(** X7: when the squared norm of a ChangeQuaternion payload overflows to
    +infinity, the payload is taken for non-normalized: the warning is
    logged and every component is multiplied by 1/infinity = 0.  The
    rotation applied is therefore not a unit quaternion. *)
Theorem overflowing_quaternion_scaled_to_zero s config now :
  Quaternion.length2 (Config.quat config) = infinity ->
  let o := callback s config CHANGE_QUAT now in
  rotation_of (sender o)
  = Quaternion.mk (Config.qx config * 0) (Config.qy config * 0)
                  (Config.qz config * 0) (Config.qw config * 0) /\
  log o = [level_msg CHANGE_QUAT; normalized_msg] /\
  is_unit (rotation_of (sender o)) = false.
Proof.
  intros H o. subst o.
  assert (N : Quaternion.normalize (Config.quat config)
              = Quaternion.mk (Config.qx config * 0) (Config.qy config * 0)
                              (Config.qz config * 0) (Config.qw config * 0)).
  { unfold Quaternion.normalize, Quaternion.length. rewrite H. reflexivity. }
  assert (E : check_quat s (Config.quat config)
              = (Quaternion.normalize (Config.quat config), [normalized_msg])).
  { apply check_quat_off_unit; rewrite H; reflexivity. }
  rewrite (callback_quat setRPY getRPY s config now _ _ E).
  cbn [sender snapshot log]. unfold rotation_of.
  cbn [with_transform transform_ rebuilt StampedTransform.getRotation].
  rewrite N.
  split; [ reflexivity | ]. split; [ reflexivity | ].
  apply zero_or_nan_not_unit. unfold Quaternion.length2.
  cbn [Quaternion.x Quaternion.y Quaternion.z Quaternion.w].
  repeat apply zero_or_nan_add; apply zero_or_nan_mul;
    apply zero_or_nan_mul_zero.
Qed.

End Payloads.

(** ** Limits, units and read-back *)

Lemma rpy_limits_for s : rpy_limits (reconfRPYLimits s) = limits_for (angle_units_ s).
Proof. rewrite reconfRPYLimits_limits. reflexivity. Qed.

Lemma beside_rpy_set_rpy c rpy : beside_rpy (Config.set_rpy c rpy) = beside_rpy c.
Proof. destruct rpy as [[r p] y]. reflexivity. Qed.

Lemma set_rpy_twice c rpy rpy' :
  Config.set_rpy (Config.set_rpy c rpy) rpy' = Config.set_rpy c rpy'.
Proof. destruct rpy as [[r p] y], rpy' as [[r' p'] y']. reflexivity. Qed.

(** X8: [reconfRPYLimits] rewrites only the roll, pitch and yaw of the
    server's minimum and maximum: every other field of both, the transform
    and the unit are kept; the range depends on the unit alone (+-pi for
    USE_RADIANS, +-180 for any other value); and running it twice is the
    same as running it once. *)
Theorem reconfRPYLimits_touches_only_rpy_range s :
  beside_rpy (Server.getConfigMin (reconf_server_ (reconfRPYLimits s)))
    = beside_rpy (Server.getConfigMin (reconf_server_ s)) /\
  beside_rpy (Server.getConfigMax (reconf_server_ (reconfRPYLimits s)))
    = beside_rpy (Server.getConfigMax (reconf_server_ s)) /\
  rpy_limits (reconfRPYLimits s) = limits_for (angle_units_ s) /\
  transform_ (reconfRPYLimits s) = transform_ s /\
  angle_units_ (reconfRPYLimits s) = angle_units_ s /\
  reconfRPYLimits (reconfRPYLimits s) = reconfRPYLimits s.
Proof.
  split; [ | split; [ | split; [ | split; [ | split ] ] ] ].
  - unfold reconfRPYLimits.
    destruct (angle_units_ s =? USE_RADIANS)%Z; reflexivity.
  - unfold reconfRPYLimits.
    destruct (angle_units_ s =? USE_RADIANS)%Z; reflexivity.
  - apply rpy_limits_for.
  - apply reconfRPYLimits_transform.
  - apply reconfRPYLimits_angle_units.
  - unfold reconfRPYLimits at 1.
    rewrite reconfRPYLimits_angle_units, reconfRPYLimits_transform.
    unfold reconfRPYLimits.
    destruct (angle_units_ s =? USE_RADIANS)%Z;
      cbn [reconf_server_ Server.getConfigMin Server.getConfigMax];
      unfold set_rpy_limits; rewrite !set_rpy_twice; reflexivity.
Qed.

Section ReadBack.

Variable setRPY : float -> float -> float -> Quaternion.t.
Variable getRPY : Quaternion.t -> float * float * float.

Local Abbreviation callback := (reconfCallback setRPY getRPY).

(** X9: a unit switch to a value that is neither USE_RADIANS nor
    USE_DEGREES is carried out all the same: the value becomes the active
    unit and the published range is +-180, but roll/pitch/yaw are reported
    unconverted (in radians), and a later Euler edit is read without
    conversion too. *)
Theorem unit_outside_enum_mixes_degrees_and_radians s config now config' now' :
  Config.angle_units config <> USE_RADIANS ->
  Config.angle_units config <> USE_DEGREES ->
  Config.angle_units config <> angle_units_ s ->
  let o := callback s config CHANGE_UNITS now in
  angle_units_ (sender o) = Config.angle_units config /\
  rpy_limits (sender o) = ((-180, -180, -180), (180, 180, 180)) /\
  Config.rpy (snapshot o) = getRPY (rotation_of s) /\
  rotation_of (sender (callback (sender o) config' CHANGE_RPY now'))
  = setRPY (Config.roll config') (Config.pitch config') (Config.yaw config').
Proof.
  intros Hr Hd Hs o. subst o.
  assert (E : angle_units_ s <> Config.angle_units config)
    by (intros F; apply Hs; symmetry; exact F).
  rewrite (callback_units_changed setRPY getRPY s config now E). cbv zeta.
  cbn [sender snapshot].
  apply Z.eqb_neq in Hr, Hd.
  rewrite reconfRPYLimits_angle_units, reconfRPYLimits_limits.
  cbn [with_angle_units angle_units_]. rewrite Hr, Hd.
  split; [ reflexivity | ]. split; [ reflexivity | ].
  split; [ apply set_rpy_rpy | ].
  rewrite callback_rpy. unfold edited_rpy.
  rewrite reconfRPYLimits_angle_units. cbn [with_angle_units angle_units_].
  rewrite Hd. reflexivity.
Qed.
════════════════════
The task - From the records above, copy only the lines starting with the line that holds "(** ** Limits, units and read-back *)" and going on through the line that holds "server's minimum and", exactly as written.

Task answer -
(** ** Limits, units and read-back *)

Lemma rpy_limits_for s : rpy_limits (reconfRPYLimits s) = limits_for (angle_units_ s).
Proof. rewrite reconfRPYLimits_limits. reflexivity. Qed.

Lemma beside_rpy_set_rpy c rpy : beside_rpy (Config.set_rpy c rpy) = beside_rpy c.
Proof. destruct rpy as [[r p] y]. reflexivity. Qed.

Lemma set_rpy_twice c rpy rpy' :
  Config.set_rpy (Config.set_rpy c rpy) rpy' = Config.set_rpy c rpy'.
Proof. destruct rpy as [[r p] y], rpy' as [[r' p'] y']. reflexivity. Qed.

(** X8: [reconfRPYLimits] rewrites only the roll, pitch and yaw of the
    server's minimum and maximum: every other field of both, the transform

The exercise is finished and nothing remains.